→ **WHAT YOU NEED TO DO**: Show all lines containing "NegInt" from the data below.
[Start of Attachment]
(* ===== verification/JsonDoc.v ===== *)
(** * JsonDoc: reading and building documents

    What the protocol adapters use of [serde_json]: the accessors of [Value], the sorted [Map]
    with its [insert] and [remove], the [json!] macro, and the codec [to_vec] and [from_slice].
    The codec is third-party code and so a pair of parameters; [JsonCodecSpec] states what the
    crate documents: writing a [Value] succeeds, and reading what was written gives it back,
    within the recursion limit of the reader and for the documents it reads exactly (floats
    are not among them without the feature [float_roundtrip]).  The file ends with a codec of
    the documented shape. *)

From S2P Require Import Prelude Text Bytes Json.

(** ** Accessors *)

Definition as_object (v : Value) : option (list (rstr * Value)) :=
  match v with JObject entries => Some entries | _ => None end.
Definition as_array (v : Value) : option (list Value) :=
  match v with JArray items => Some items | _ => None end.
Definition value_as_str (v : Value) : option rstr :=
  match v with JString s => Some s | _ => None end.
Definition as_u64 (v : Value) : option Z :=
  match v with JNumber (PosInt n) => Some n | _ => None end.
Definition as_i64 (v : Value) : option Z :=
  match v with
  | JNumber (PosInt n) => if n <=? I64_MAX then Some n else None
  | JNumber (NegInt n) => Some n
  | _ => None
  end.

(** ** [Map] *)

Fixpoint map_get (key : rstr) (entries : list (rstr * Value)) : option Value :=
  match entries with
  | [] => None
  | (k, v) :: entries => if bool_decide (k = key) then Some v else map_get key entries
  end.

(** [Map::insert] of a [BTreeMap]: the key keeps its place in the order. *)
Fixpoint map_insert (key : rstr) (v : Value) (entries : list (rstr * Value)) : list (rstr * Value) :=
  match entries with
  | [] => [(key, v)]
  | (k, w) :: rest =>
      if bool_decide (k = key) then (key, v) :: rest
      else if lex_leb key k then (key, v) :: entries
      else (k, w) :: map_insert key v rest
  end.

Definition map_remove (key : rstr) (entries : list (rstr * Value)) : list (rstr * Value) :=
  filter (fun e => e.1 <> key) entries.

(** [Value::get] with a key. *)
Definition value_get (key : rstr) (v : Value) : option Value := entries ← as_object v; map_get key entries.

(** [json!({ .. })], and [document[key] = v] on an object. *)
Definition json_object (fields : list (rstr * Value)) : Value :=
  JObject (foldl (fun entries f => map_insert f.1 f.2 entries) [] fields).
Definition index_set (key : rstr) (v document : Value) : Value :=
  match document with JObject entries => JObject (map_insert key v entries) | _ => document end.

(** The deepest path of containers. *)
Fixpoint json_nesting_depth (v : Value) : Z :=
  match v with
  | JArray items => 1 + fold_right (fun v n => Z.max (json_nesting_depth v) n) 0 items
  | JObject entries => 1 + fold_right (fun e n => Z.max (json_nesting_depth e.2) n) 0 entries
  | _ => 0
  end.

Lemma map_get_insert_eq key v entries : map_get key (map_insert key v entries) = Some v.
Proof.
  induction entries as [|[k w] entries IH]; cbn [map_insert map_get]; [by rewrite bool_decide_eq_true_2|].
  case_bool_decide as Hk; [cbn; by rewrite bool_decide_eq_true_2|].
  destruct (lex_leb key k); cbn [map_get]; [by rewrite bool_decide_eq_true_2|]. by rewrite bool_decide_eq_false_2.
Qed.

Lemma map_get_insert_ne key other v entries : other <> key -> map_get other (map_insert key v entries) = map_get other entries.
Proof.
  intros Hne. induction entries as [|[k w] entries IH]; cbn [map_insert map_get]; [by rewrite bool_decide_eq_false_2|].
  case_bool_decide as Hk.
  - subst k. cbn. by rewrite !(bool_decide_eq_false_2 (key = other)).
  - destruct (lex_leb key k); cbn [map_get]; [by rewrite (bool_decide_eq_false_2 (key = other))|].
    case_bool_decide; [done|]. apply IH.
Qed.

Lemma map_get_elem key v entries : map_get key entries = Some v -> (key, v) ∈ entries.
Proof.
  induction entries as [|[k w] entries IH]; cbn; [done|]. case_bool_decide as Hk; [|intros ?; right; by apply IH].
  intros [= ->]. subst. by left.
Qed.

(** The last field of a name is the one that is kept. *)
Fixpoint field_get (key : rstr) (fields : list (rstr * Value)) : option Value :=
  match fields with
  | [] => None
  | (k, v) :: fields => match field_get key fields with
                        | Some w => Some w
                        | None => if bool_decide (k = key) then Some v else None
                        end
  end.

Lemma map_get_fields key fields entries :
  map_get key (foldl (fun entries f => map_insert f.1 f.2 entries) entries fields) =
  match field_get key fields with Some v => Some v | None => map_get key entries end.
Proof.
  revert entries. induction fields as [|[k v] fields IH]; intros entries; [done|]. cbn [foldl field_get]. rewrite IH.
  destruct (field_get key fields); [done|]. cbn [fst snd].
  case_bool_decide as Hk; [subst; apply map_get_insert_eq|]. by apply map_get_insert_ne.
Qed.

Lemma json_object_get key fields : value_get key (json_object fields) = field_get key fields.
Proof. unfold value_get, json_object. cbn. rewrite map_get_fields. by destruct (field_get key fields). Qed.

Lemma value_get_set_eq key v d : is_object d = true -> value_get key (index_set key v d) = Some v.
Proof. destruct d; try done. intros _. cbn. apply map_get_insert_eq. Qed.
Lemma value_get_set_ne key other v d : other <> key -> value_get other (index_set key v d) = value_get other d.
Proof. intros Hne. destruct d; try done. cbn. by apply map_get_insert_ne. Qed.
Lemma index_set_object key v d : is_object (index_set key v d) = is_object d.
Proof. by destruct d. Qed.

(** ** Documents the codec carries exactly *)

Fixpoint keys_increasing (keys : list rstr) : bool :=
  match keys with
  | k :: ((k' :: _) as rest) => lex_leb k k' && negb (bool_decide (k = k')) && keys_increasing rest
  | _ => true
  end.

(** Integers of their widths, texts of Unicode scalar values, keys in the order of the map,
    and no floats. *)
Fixpoint exact_json (v : Value) : bool :=
  match v with
  | JNull | JBool _ => true
  | JNumber (PosInt n) => in_range 0 U64_MAX n
  | JNumber (NegInt n) => in_range I64_MIN (-1) n
  | JNumber (Float _) => false
  | JString s => forallb is_scalar s
  | JArray items => forallb exact_json items
  | JObject entries => keys_increasing entries.*1 && forallb (fun e => forallb is_scalar e.1 && exact_json e.2) entries
  end.

Lemma lex_leb_total k k' : lex_leb k k' = false -> lex_leb k' k = true.
Proof. intros Hk. destruct (total lex_le k k') as [Ht|Ht]; unfold lex_le in Ht; congruence. Qed.

Lemma keys_increasing_cons k ks :
  keys_increasing (k :: ks) = true <->
  match head ks with Some k' => lex_le k k' /\ k <> k' | None => True end /\ keys_increasing ks = true.
Proof.
  destruct ks as [|k' ks]; [done|]. cbn [keys_increasing head].
  rewrite !andb_true_iff, negb_true_iff, bool_decide_eq_false. unfold lex_le. tauto.
Qed.

Lemma map_insert_head key v entries :
  head (map_insert key v entries).*1 = Some key \/ head (map_insert key v entries).*1 = head entries.*1 /\ entries <> [].
Proof. destruct entries as [|[k w] rest]; cbn; [by left|]. repeat case_match; cbn; auto. Qed.

Lemma map_insert_increasing key v entries :
  keys_increasing entries.*1 = true -> keys_increasing (map_insert key v entries).*1 = true.
Proof.
  induction entries as [|[k w] rest IH]; [done|]. cbn [map_insert]. rewrite fmap_cons, keys_increasing_cons. intros [Hh Hr].
  case_bool_decide as Hk; [subst; cbn [fst] in *; rewrite fmap_cons; by apply keys_increasing_cons|].
  destruct (lex_leb key k) eqn:Hle; rewrite !fmap_cons, !keys_increasing_cons; [by split_and!|].
  split; [|by apply IH]. apply lex_leb_total in Hle. cbn [fst] in *.
  destruct (map_insert_head key v rest) as [-> |[-> Hne]]; done.
Qed.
[End of Attachment]
→ **ANSWER TO THE EXERCISE**:
  | JNumber (NegInt n) => Some n
  | JNumber (NegInt n) => in_range I64_MIN (-1) n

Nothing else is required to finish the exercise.